Like a lot of kids who grew up in the mountains of Northern California I also grew up around guns, hunting rifles, shotguns and the occasional pistol. After saving up during my twelfth year I bought a beautiful .243 to go along with my newly granted hunting privileges and because my firefighter stepfather was a gunsmith by avocation, one of my chores after doing the dishes was to reload shotgun shells and bullets to earn my weekly allowance. Along with all that came the safety drills and hunter training courses and even after I decided I just couldn’t kill that deer after all, I remained an excellent shot.

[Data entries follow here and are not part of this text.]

(** ** The session's handler is the decoder *)
Lemma session_implements n : implements_calm (session_body n) short_line session_valid.
Proof.
  intros [v s] b (Hv & Hs & Hph) Hb. cbn [fst snd] in *. unfold session_phase in Hph.
  unfold Memcached.session_body. rewrite <- length_content by done.
  pose proof (fun n H => range_prefix b n Hb H) as Hrange. rewrite <- length_content in Hrange by done.
  destruct (content b) as [|c d] eqn:Ec; [done|]. change (0 <? length (c :: d)) with true. cbn match.
  assert (Hdec : decode (v, s) (c :: d) = decode (v, s) (content b)) by (by rewrite Ec). rewrite Hdec. rewrite <- Ec in *. clear Hdec.
  assert (Hne : content b <> []) by (by rewrite Ec). clear c d Ec.
  destruct (state_ s) eqn:Hst.
  - unfold new_command. rewrite (sb_protocol _ Hs). run_res. rewrite (sb_protocol _ Hs).
    unfold findCRLF. fold (content b). unfold decode, session_decoder. destruct (content b) as [|c d] eqn:Ec; [done|].
    rewrite <- Ec in *. rewrite Hst. destruct (find_sub kCRLF (content b)) as [i|] eqn:Ei.
    + pose proof (find_crlf_bound _ _ Ei) as Hi. cbn [fmap option_fmap option_map].
      replace (peek b + i - peek b) with i by lia. pose proof (wrapS_le (Z.of_nat i) ltac:(lia)).
      case_if; [done|]. rewrite Hrange by lia.
      destruct (processRequest _ v s) as [[[[fin v1] s1] ev]|f]; run_res; [|done].
      destruct (retrieve_line b i Hb Ei) as (_ & b' & E & Hb' & Hc'). rewrite E. run_res. by exists b'.
    + cbn [fmap option_fmap option_map]. intros Hshort. unfold short_line in Hshort. specialize (Hshort Hst).
      rewrite <- length_content by done. by rewrite (proj2 (Nat.ltb_ge _ _)) by lia.
  - unfold receiveValue. destruct Hph as (k & it & Hcur & Hit). unfold decode, session_decoder.
    destruct (content b) as [|c d] eqn:Ec; [done|]. rewrite <- Ec in *. rewrite Hst, Hcur. run_res.
    rewrite <- length_content by done. set (n0 := Z.to_nat _). rewrite Hrange by lia.
    destruct (item_append (take n0 (content b)) it) as [it'|f]; run_res; [|done].
    destruct (retrieve_spec n0 b Hb) as (b' & -> & Hb' & Hc'); [rewrite <- length_content by done; lia|]. run_res.
    destruct (neededBytes it' =? 0)%Z; [|by exists b'].
    change (finish_value it' v (set_currItem (Some it') s)) with (finish_value it' v s).
    destruct (finish_value it' v s) as [[v' ev]|f]; run_res; [|done]. by exists b'.
  - destruct Hph as [Hc0 Hd0]. rewrite decode_discard by done. unfold discardValue. rewrite Hc0. run_res.
    rewrite <- length_content by done. case_if; run_res.
    + exists (retrieveAll b). split; [done|]. split; [by apply retrieveAll_inv|]. by rewrite retrieveAll_content, drop_all.
    + destruct (retrieve_spec (Z.to_nat (bytesToDiscard_ s)) b Hb) as (b' & -> & Hb' & Hc'); [rewrite <- length_content by done; lia|].
      run_res. by exists b'.
Qed.
End Memcached.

When my Marine son John consistently won the coveted expert rifleman designation during his service I always assure him I would best him with a long rifle between 300 and 500 yards. “Sure mom,” he always laughs with a wink. “Sure”. My interest in guns waned long ago but like many veterans John has acquired quite a collection weapons since his honorable discharge and blows through hundreds of dollars in ammunition at the shooting range every month. He just likes guns, he says, and points out that in Iraq guns saved his life more than once but even he remarks at how easy it is for a veteran like himself, diagnosed with TBI and severe PTSD, to walk into a store in Oregon and purchase a weapon.

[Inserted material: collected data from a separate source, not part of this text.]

Fixpoint load_loop (fuel : nat) (fp : bytes) (m : list (bytes * bytes)) : res (list (bytes * bytes)) :=
  match fgets 256 fp with
  | None => Ok m
  | Some (buf, fp) =>
      match fuel with
      | O => Fault OutOfFuel
      | S fuel => m ← load_line buf m; load_loop fuel fp m
      end
  end.

(** [loadFile]; [file] is what [fopen] opens, if it does. A line takes a
    character of the file. *)
Definition loadFile (filename : bytes) (file : option bytes) (r : FileConfReader) : res FileConfReader :=
  match file with
  | None => Ok (mkReader (load_ok_ r) (config_map_ r) filename)
  | Some fp => m ← load_loop (length fp) fp (config_map_ r); Ok (mkReader true m filename)
  end.

(** The constructor, which leaves [load_ok_] as [memory] has it. *)
Definition new_FileConfReader (memory : bool) (filename : bytes) (file : option bytes) : res FileConfReader :=
  loadFile filename file (mkReader memory [] []).

Definition getKey (key : bytes) (r : FileConfReader) : option bytes :=
  if load_ok_ r then map_find key (config_map_ r) else None.

(** ** Writing *)
Section Write.
Context `{Platform}.

(** [szPaire]: the array of 128 characters, cleared, as [strlen] reads it. *)
Definition szPaire (kv : bytes * bytes) : res bytes :=
  snprintf_z 128 (kv.1 ++ str "=" ++ kv.2 ++ [newline]).

(** The loop of [writeFile]; [accepts] gives, by the number of lines still to
    come, how much [fwrite] takes. The result and what the file then holds. *)
Fixpoint write_pairs (accepts : nat -> nat) (m : list (bytes * bytes)) : res (Z * bytes) :=
  match m with
  | [] => Ok (0%Z, [])
  | kv :: m =>
      line ← szPaire kv;
      let x := accepts (length m) `min` length line in
      if x =? length line then
        '(ret, text) ← write_pairs accepts m; Ok (ret, line ++ text)
      else Ok ((-1)%Z, take x line)
  end.
(* ===== verification/Logging.v ===== *)
(** * Log lines: [src/msmuduo/base/Logging.h], [Logging.cpp], the thread id of
    [Thread.cpp]

    A logging statement makes a [Logger], inserts into its stream, and its
    destructor hands the line to the output function. The conversion to local
    time is the C library's, the id of a thread the system's, the clock an
    input; colours of the console are left out. *)
From S2P Require Import Prelude.
From S2P Require Import Endian.
From S2P Require Import StringPiece.
From S2P Require Import Format.
From S2P Require Import Timestamp.
From S2P Require Import LogStream.
From S2P Require Import FileNames.

Inductive LogLevel := TRACE | DEBUG | INFO | OK | WARN | ERROR | FATAL.

#[export] Instance level_eq_dec : EqDecision LogLevel.
Proof. solve_decision. Defined.

(** The value of the enumerator. *)
Definition level_value (level : LogLevel) : nat :=
  match level with TRACE => 0 | DEBUG => 1 | INFO => 2 | OK => 3 | WARN => 4 | ERROR => 5 | FATAL => 6 end.

Definition LogLevelName (level : LogLevel) : bytes :=
  str match level with
      | TRACE => "[TRACE] " | DEBUG => "[DEBUG] " | INFO => "[INFO ] " | OK => "[OK   ] "
      | WARN => "[WARN ] " | ERROR => "[ERROR] " | FATAL => "[FATAL] "
      end.

(** The thread-local variables of the two files. *)
Record LogThread := mkLogThread {
  t_time : bytes;
  t_lastSecond : Z;
  t_cachedTid : Z;
  t_tidString : bytes;
  t_tidStringLength : nat
}.

Definition new_LogThread : LogThread := mkLogThread [] 0 0 [] 6.

(** [CurrentThread::tid], with [cacheTid]: [gettid] is the thread's id. *)
Definition cacheTid (gettid : Z) (th : LogThread) : LogThread :=
  if (t_cachedTid th =? 0)%Z then
    let text := snprintf 32 (fmt_pad 5 gettid ++ str " ") in
    mkLogThread (t_time th) (t_lastSecond th) gettid text (length text)
  else th.

(** [T]: a string whose length is known. *)
Definition stream_T (s : bytes) (len : nat) (b : FixedBuffer) : res FixedBuffer :=
  assert_ (length s =? len);; fb_append s len b.

Record Logger := mkLogger { time_ : Timestamp; stream_ : FixedBuffer; level_ : LogLevel; line_ : Z; basename_ : bytes }.

(** The calls of the output and flush functions, and [abort]. *)
Inductive log_event := LogOutput (msg : bytes) | LogFlush | LogAbort.

Section Logging.
Context (localtime : Z -> tm) {Double : Type} (fmt_g : Double -> bytes).

(** The text of [Fmt(".%06dZ ", microseconds)]. *)
Definition us_text (microseconds : Z) : bytes := str "." ++ fmt_0d 6 microseconds ++ str "Z ".

Definition formatTime (time : Timestamp) (th : LogThread) (b : FixedBuffer) : res (LogThread * FixedBuffer) :=
  let seconds := Z.quot time kMicroSecondsPerSecond in
  let microseconds := Z.rem time kMicroSecondsPerSecond in
  th ← (if (seconds =? t_lastSecond th)%Z then Ok th
        else
          let text := time_text (localtime seconds) in
          assert_ (length text =? 17);;
          Ok (mkLogThread text seconds (t_cachedTid th) (t_tidString th) (t_tidStringLength th)));
  let us := us_text microseconds in
  assert_ (length us <? 32);;
  assert_ (length us =? 9);;
  b ← stream_T (t_time th) 17 b;
  b ← stream_T us 9 b;
  Ok (th, b).

Definition logToStream (gettid : Z) (time : Timestamp) (level : LogLevel) (th : LogThread) (b : FixedBuffer) :
    res (LogThread * FixedBuffer) :=
  '(th, b) ← formatTime time th b;
  let th := cacheTid gettid th in
  b ← stream_T (t_tidString th) (t_tidStringLength th) b;
  b ← stream_T (LogLevelName level) 8 b;
  Ok (th, b).

(** The constructors; [func] is the name of the function, for the one that
    takes it. *)
Definition new_Logger (gettid : Z) (now : Timestamp) (filename : bytes) (line : Z) (level : LogLevel)
    (func : option bytes) (th : LogThread) : res (Logger * LogThread) :=
  basename ← getFileNameFromPath filename;
  '(th, b) ← logToStream gettid now level th (new_FixedBuffer kSmallBuffer);
  b ← match func with
      | Some func => inserts fmt_g [ICstr (Some (func ++ [nul])); IChar " "] b
      | None => Ok b
      end;
  Ok (mkLogger now b level line basename, th).

(** The destructor. *)
Definition delete_Logger (l : Logger) : res (list log_event) :=
  b ← inserts fmt_g [ICstr (Some (str " - " ++ [nul])); IString (basename_ l); IChar ":"; IInt (line_ l); IChar "010"]
        (stream_ l);
  Ok (LogOutput (fb_toString b)
        :: if decide (level_ l = FATAL) then [LogFlush; LogAbort] else []).

(** [LOG_INFO << x << y] and its like: nothing below the level that is set. *)
Definition log_statement (g_logLevel : LogLevel) (gettid : Z) (now : Timestamp) (filename : bytes) (line : Z)
    (level : LogLevel) (func : bytes) (xs : list (item Double)) (th : LogThread) : res (list log_event * LogThread) :=
  if level_value g_logLevel <=? level_value level then
    '(l, th) ← new_Logger gettid now filename line level (Some func) th;
    b ← inserts fmt_g xs (stream_ l);
    events ← delete_Logger (mkLogger (time_ l) b (level_ l) (line_ l) (basename_ l));
    Ok (events, th)
  else Ok ([], th).

(** [CheckNotNull]: a null pointer aborts with the message. *)
Definition CheckNotNull (gettid : Z) (now : Timestamp) (filename : bytes) (line : Z) (names func : bytes)
    (ptr : option positive) (th : LogThread) : res (option positive * list log_event * LogThread) :=
  match ptr with
  | None =>
      '(l, th) ← new_Logger gettid now filename line FATAL (Some func) th;
      b ← inserts fmt_g [ICstr (Some (names ++ [nul]))] (stream_ l);
      events ← delete_Logger (mkLogger (time_ l) b (level_ l) (line_ l) (basename_ l));
      Ok (ptr, events, th)
  | Some _ => Ok (ptr, [], th)
  end.
End Logging.

(** ** What a line holds *)

Lemma length_us_text us : (0 <= us < 10 ^ 6)%Z -> length (us_text us) = 9.
Proof. intros Hu. unfold us_text. rewrite !length_app, length_fmt_0d by lia. reflexivity. Qed.

Section Lines.
Context (localtime : Z -> tm) {Double : Type} (fmt_g : Double -> bytes).
Context (localtime_ok : forall s, tm_ok (localtime s)).

(** The thread-local variables of the thread [gettid]: the texts are those of
    the second and the id kept with them. *)
Record thread_ok (gettid : Z) (th : LogThread) : Prop := {
  to_time : t_lastSecond th <> 0%Z -> t_time th = time_text (localtime (t_lastSecond th));
  to_tid : t_cachedTid th <> 0%Z ->
    t_cachedTid th = gettid /\ t_tidString th = fmt_pad 5 gettid ++ str " "
    /\ t_tidStringLength th = length (t_tidString th)
}.

Lemma new_LogThread_ok gettid : thread_ok gettid new_LogThread.
Proof. by split. Qed.

Lemma inserts_app xs ys b :
  inserts fmt_g (xs ++ ys) b = (b ← inserts fmt_g xs b; inserts fmt_g ys b).
Proof.
  revert b; induction xs as [|x xs IH]; intros b; [done|]. cbn [app inserts].
  destruct (insert fmt_g x b); [|done]. run_res. apply IH.
Qed.

Lemma inserts_cons x xs b : inserts fmt_g (x :: xs) b = (b ← inserts fmt_g [x] b; inserts fmt_g xs b).
Proof. apply (inserts_app [x] xs). Qed.

(** A [T] goes into the stream as a string does. *)
Lemma stream_T_insert s n b : n = length s -> stream_T s n b = inserts fmt_g [IString s] b.
Proof.
  intros ->. unfold stream_T. rewrite Nat.eqb_refl. run_res. cbn [inserts insert].
  by destruct (fb_append s (length s) b).
Qed.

The suspect in the Connecticut shooting is believed to have suffered from multiple personality disorders, and the suspects in Arizona, Colorado and other mass shootings had been diagnosed with schizophrenia, a crippling disease that causes auditory hallucinations and paranoid delusions and typically becomes acutely manifest in the late teens and early twenties, particularly among males.

The Connecticut shooter, Adam Lanza, is reported to have used weapons stolen from his mother but as my son explains, he bought three Glock .45s, one each for his brothers for Christmas last year, with complete ease. Perhaps there needs to be tighter coordination between mental health professionals and weapons licensing and sales.